I'm terrible for making excuses about any changes to my body, and I've recently sort of twigged on to the fact that it's not just a me thing. It's not just an eating disorder sufferer thing. It's not just a young person thing. It's not even just a woman thing, although I do think women are expected more to apologise for weight-gain, in particular. I think already I'm wading into excuses by referring to the general issue- body-shaming, in its forms- by making my previous assessments of those groups of people into a 'just' thing. There's no 'just' about it, it's an issue that claims acceptance, happiness, contentment and life. It's a bigger, more grotesque, issue than my thighs ever will be.

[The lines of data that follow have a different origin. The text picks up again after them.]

Lemma pop_length (l : list T) (x : T) (r : list T) :
  pop l = Some (x, r) -> length l = S (length r).
Proof.
  unfold pop. destruct (rev l) as [|y ys] eqn:E; [discriminate|].
  intros H. injection H as <- <-.
  rewrite <- (length_rev l), E. simpl. now rewrite length_rev.
Qed.

(** [while (remaining.length) { seed = remaining.pop(); ... }]: the member
    arrays of the clusters, in the order they are pushed. *)
Equations? clusterGroups (remaining : list T) : list (list T)
  by wf (length remaining) lt :=
  clusterGroups remaining with inspect (pop remaining) := {
    | exist _ None _ := [];
    | exist _ (Some (seed, rest)) e :=
        fst (absorbAll [seed] rest) :: clusterGroups (snd (absorbAll [seed] rest)) }.
Proof.
  pose proof (absorbAll_length [seed] rest).
  apply pop_length in e. lia.
Qed.

(** Center as average lat/lng: the [reduce] from [{ lat: 0, lng: 0 }],
    then the two divisions by [cluster.length]. *)
Definition centerOf (cluster : list T) : GeoPoint :=
  let acc :=
    fold_left (fun acc p => mkGeo (lat acc + lat (locOf p)) (lng acc + lng (locOf p)))
              cluster (mkGeo 0 0) in
  mkGeo (lat acc / INR (length cluster)) (lng acc / INR (length cluster)).

End Greedy.

Definition radarLoc (p : RadarPoint) : GeoPoint := mkGeo (rp_lat p) (rp_lng p).

(** [primary?.id || `${center.lat}-${center.lng}-${cluster.length}`] *)
Definition clusterIdOf (primaryId : option string) (c : GeoPoint) (n : nat) : ClusterId :=
  match primaryId with
  | Some s => if String.eqb s EmptyString then SynthId c n else PrimaryId s
  | None => SynthId c n
  end.

Definition clusterPoints (points : list RadarPoint) (radiusMeters : R)
  : list (Cluster RadarPoint) :=
  map (fun cluster =>
         let c := centerOf radarLoc cluster in
         let primary := hd_error cluster in
         mkCluster (clusterIdOf (option_map rp_id primary) c (length cluster))
                   c primary (length cluster) cluster)
      (clusterGroups radarLoc radiusMeters points).

(** [x?.pubMillis || 0] *)
Definition pubMillisOr0 (a : option Alert) : R :=
  match a with
  | Some p => match al_pubMillis p with Some t => t | None => 0 end
  | None => 0
  end.

(** Primary (for popup details): latest [pubMillis], the later member
    winning a tie. *)
Definition latestAlert (cluster : list Alert) : option Alert :=
  fold_left (fun best cur =>
               if Rleb (pubMillisOr0 best) (pubMillisOr0 (Some cur))
               then Some cur else best)
            cluster (hd_error cluster).

Definition clusterPoliceAlerts (alerts : list Alert) (radiusMeters : R)
  : list (Cluster Alert) :=
  map (fun cluster =>
         let c := centerOf al_location cluster in
         let primary := latestAlert cluster in
         mkCluster (clusterIdOf (option_map al_id primary) c (length cluster))
                   c primary (length cluster) cluster)
      (clusterGroups al_location radiusMeters alerts).

(** The [policeClusters] memo. *)
Definition policeClusters (policeAlerts0 : list Alert) : list (Cluster Alert) :=
  clusterPoliceAlerts policeAlerts0 POLICE_CLUSTER_RADIUS_METERS.

(** ** ViewportPointFilter *)

Definition isPointInBounds (point : GeoPoint) (bounds : option Bounds) : bool :=
  match bounds with
  | None => false
  | Some b =>
      let n := getNorth b in
      let s := getSouth b in
      let w := normalizeLng (getWest b) in
      let e := normalizeLng (getEast b) in
      if Rltb n (lat point) || Rltb (lat point) s then false
      else
        let l := normalizeLng (lng point) in
        (* Handle dateline crossing *)
        if Rltb e w then Rleb w l || Rleb l e
        else Rleb w l && Rleb l e
  end.

Definition isPointInBoundsPadded (point : GeoPoint) (bounds : option Bounds)
           (padMeters : R) : bool :=
  match bounds with
  | None => false
  | Some b =>
      let c := getCenter b in
      let latPad := padMeters / 111320 in
      let lngPad := padMeters / (111320 * Rmax 0.15 (cos ((lat c * PI) / 180))) in
      let padded :=
        L_latLngBounds (getSouth b - latPad, getWest b - lngPad)
                       (getNorth b + latPad, getEast b + lngPad) in
      isPointInBounds point (Some padded)
  end.

(** The value of the [speedRadarsInView] memo. *)
Record RadarView : Type := mkView {
  clusters : list (Cluster RadarPoint);
  inViewCount : Z;
  tooMany : bool
}.

(** The loop [for (const p of active)], with its early return. *)
Fixpoint scanRadars (mapBounds : option Bounds) (active visible : list RadarPoint)
         (inViewCount : Z) : RadarView :=
  match active with
  | [] =>
      mkView (clusterPoints visible SPEED_RADAR_CLUSTER_RADIUS_METERS) inViewCount false
  | p :: rest =>
      if isPointInBoundsPadded (radarLoc p) mapBounds SPEED_RADAR_VIEW_PADDING_METERS
      then
        let inViewCount := (inViewCount + 1)%Z in
        let visible :=
          if (Z.of_nat (length visible) <=? MAX_VISIBLE_SPEED_RADARS)%Z
          then visible ++ [p] else visible in
        if (MAX_VISIBLE_SPEED_RADARS <? inViewCount)%Z
        then mkView [] inViewCount true
        else scanRadars mapBounds rest visible inViewCount
      else scanRadars mapBounds rest visible inViewCount
  end.

Definition speedRadarsInView (showSpeedRadars : bool) (mapBounds : option Bounds)
           (mapZoom : R) (speedRadarsWorldLoading : bool)
           (speedRadarsWorld : list RadarPoint) : RadarView :=
  let active := speedRadarsWorld in
  if negb showSpeedRadars then mkView [] 0 false
  else match mapBounds with
  | None => mkView [] 0 false
  | Some _ =>
      if Rltb mapZoom MIN_SPEED_RADAR_RENDER_ZOOM then mkView [] 0 false
      else if speedRadarsWorldLoading then mkView [] 0 false
      else scanRadars mapBounds active [] 0
  end.

(** ** Strings *)

Definition lowerAscii (c : ascii) : ascii :=
  let n := nat_of_ascii c in
  if (Nat.leb 65 n && Nat.leb n 90)%bool then ascii_of_nat (n + 32) else c.

(** [s.toLowerCase()], on ASCII text. *)
Fixpoint toLowerCase (s : string) : string :=
  match s with
  | EmptyString => EmptyString
  | String c rest => String (lowerAscii c) (toLowerCase rest)
  end.

(** [hay.includes(needle)] *)
Fixpoint includes (needle hay : string) : bool :=
  (String.prefix needle hay
   || match hay with
      | EmptyString => false
      | String _ rest => includes needle rest
      end)%bool.

(** [value || dflt] for a text field that is a string or missing. *)
Definition orString (value : option string) (dflt : string) : string :=
  match value with
  | Some s => if String.eqb s EmptyString then dflt else s
  | None => dflt
  end.

(** [value || null] for a text field. *)
Definition orNull (value : option string) : option string :=
  match value with
  | Some s => if String.eqb s EmptyString then None else Some s
  | None => None
  end.

(** ** JavaScript's [Map], as the code uses it

    A map keeps its keys in the order of their first insertion; setting a
    key that is present replaces the value and keeps the position. *)

Fixpoint Map_set {V : Type} (k : string) (v : V) (m : list (string * V))
  : list (string * V) :=
  match m with
  | [] => [(k, v)]
  | (k', v') :: m' =>
      if String.eqb k k' then (k', v) :: m' else (k', v') :: Map_set k v m'
  end.

(** [new Map(entries)] *)
Definition Map_of {V : Type} (entries : list (string * V)) : list (string * V) :=
  fold_left (fun m e => Map_set (fst e) (snd e) m) entries [].

Fixpoint Map_get {V : Type} (k : string) (m : list (string * V)) : option V :=
  match m with
  | [] => None
  | (k', v) :: m' => if String.eqb k k' then Some v else Map_get k m'
  end.

(** [Array.from(m.values())] *)
Definition Map_values {V : Type} (m : list (string * V)) : list V := map snd m.

(** ** SpeedRadarDataset: [parseSpeedRadarCsv]

    The dataset is ASCII text; a character is an [ascii]. *)

Definition isLF (c : ascii) : bool := Ascii.eqb c "010"%char.
Definition isCR (c : ascii) : bool := Ascii.eqb c "013"%char.

(** The character is put in front of the first piece. *)
Definition consHead (c : ascii) (pieces : list string) : list string :=
  match pieces with
  | [] => [String c EmptyString]
  | piece :: more => String c piece :: more
  end.

(** [text.split(/\r?\n/)]: a separator is a line feed, together with the
    carriage return before it when there is one. *)
Fixpoint splitLines (text : string) : list string :=
  match text with
  | EmptyString => [EmptyString]
  | String c rest =>
      if isLF c then EmptyString :: splitLines rest
      else
        match rest with
        | String c' rest' =>
            if (isCR c && isLF c')%bool then EmptyString :: splitLines rest'
            else consHead c (splitLines rest)
        | EmptyString => consHead c (splitLines rest)
        end
  end.

(** The white space [trim] removes: tab, line feed, vertical tab, form
    feed, carriage return and space. *)
Definition isWhite (c : ascii) : bool :=
  let n := nat_of_ascii c in
  ((Nat.leb 9 n && Nat.leb n 13) || Nat.eqb n 32)%bool.

Fixpoint trimStart (s : string) : string :=
  match s with
  | EmptyString => EmptyString
  | String c rest => if isWhite c then trimStart rest else s
  end.

Fixpoint trimEnd (s : string) : string :=
  match s with
  | EmptyString => EmptyString
  | String c rest =>
      match trimEnd rest with
      | EmptyString => if isWhite c then EmptyString else String c EmptyString
      | String c' rest' => String c (String c' rest')
      end
  end.

(** [s.trim()] *)
Definition trim (s : string) : string := trimEnd (trimStart s).

(** For [i = s.indexOf(c)]: [None] when [i < 0], and otherwise the two
    texts [s.slice(0, i)] and [s.slice(i + 1)]. *)
Fixpoint cut (c : ascii) (s : string) : option (string * string) :=
  match s with
  | EmptyString => None
  | String a rest =>
      if Ascii.eqb a c then Some (EmptyString, rest)
      else match cut c rest with
           | Some (before, after) => Some (String a before, after)
           | None => None
           end
  end.

(** [rest.match(/\[([^\]]+)\]/)]: [None] for no match, otherwise the
    group of the leftmost match.  At an opening bracket the group can only
    be the whole run of characters other than the closing bracket that
    follows it, and the match succeeds there when that run is not empty and
    a closing bracket ends it; otherwise the search goes on with the next
    character. *)
Fixpoint matchId (s : string) : option string :=
  match s with
  | EmptyString => None
  | String a rest =>
      if Ascii.eqb a "["%char then
        match cut "]"%char rest with
        | Some (String g group, _) => Some (String g group)
        | _ => matchId rest
        end
      else matchId rest
  end.

(** The double quote. *)
Definition dquote : ascii := "034"%char.

(** [desc.startsWith(q)] and [desc.endsWith(q)] for the one-character
    text [q] of a double quote. *)
Definition startsWithQuote (s : string) : bool :=
  match s with
  | EmptyString => false
  | String a _ => Ascii.eqb a dquote
  end.

Fixpoint endsWithQuote (s : string) : bool :=
  match s with
  | EmptyString => false
  | String a EmptyString => Ascii.eqb a dquote
  | String _ rest => endsWithQuote rest
  end.

(** [desc.slice(1, -1)] *)
Definition sliceInner (s : string) : string :=
  String.substring 1 (String.length s - 2) s.

Section SpeedRadarCsv.
(** [Number(v)] where [Number.isFinite] accepts the result, [None] where
    it does not. *)
Variable Number : string -> option R.

(** The body of [for (const line of lines)]: [None] where it says
    [continue], otherwise the point it pushes. *)
Definition parseLine (line : string) : option RadarPoint :=
  match cut ","%char line with
  | None => None
  | Some (lngField, afterFirst) =>
      match cut ","%char afterFirst with
      | None => None
      | Some (latField, rest) =>
          (* Format seems to be: lng,lat,<desc...>[,]<[id]>... *)
          let lngStr := trim lngField in
          let latStr := trim latField in
          match Number latStr, Number lngStr with
          | Some lat0, Some lng0 =>
              match matchId rest with
              | None => None
              | Some group =>
                  let id := trim group in
                  let desc :=
                    match cut "["%char rest with
                    | Some (before, _) => trim before
                    | None => EmptyString
                    end in
                  let desc :=
                    if (startsWithQuote desc && endsWithQuote desc)%bool
                    then sliceInner desc else desc in
                  Some (mkRadar id lat0 lng0 desc)
              end
          | _, _ => None
          end
      end
  end.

My latest excuses have been to blame other people for making me gain, when in fact it was me who agreed to the NG, and then it was me who finally accepted that I would gain the weight I needed. I've gained roughly 15kg and there are still a few more to go before I reach the point my body naturally settles at. I should be bloody proud of that, and sometimes I am. It's taken so much out of me, but the rewards of acceptance, happiness, contentment and life itself, are what I need to concentrate on. I'm not there, but I'm nearer there than I am the opposite. It's not about the number on the scales, it's my body having a natural shape and natural size. I may never be comfortable with the fact that I view my thighs as so big, but I'm healthier now, and that should be the focus.
But for those on the opposite end, those who are clinically overweight or obese (such a horrible word), they shouldn't have to fear their bodies and have other people judge not only their bodies, but also their lives. Maybe they're happy, and maybe they're not- but until they ask your opinion on their dietary intake, you don't deserve to have one. Anyway, that's kind of different. What I more mean is, right, it's bikini season. Chances are, you look hot in a one piece or a bikini. Every woman does, because whether you're aware of the battle or not, you're sticking two fingers up to your insecurities and the ones society expects you to have. No matter where you fall on the bloody BMI chart (don't even get me started), it's a fight that at some point, many points, you'll probably fight. You can win; you look fantastic.
Society, the media, wherever you want to direct the hate- you go for it. Be a warrior. Be strong. Stop shopping for ways to hide your size, and accept that whether you're an XXS or a XXL, you deserve to dress for you. Wear pretty things, eat delicious things and realise your power. You are powerful. You are strong. And you don't ever, ever need to be ashamed.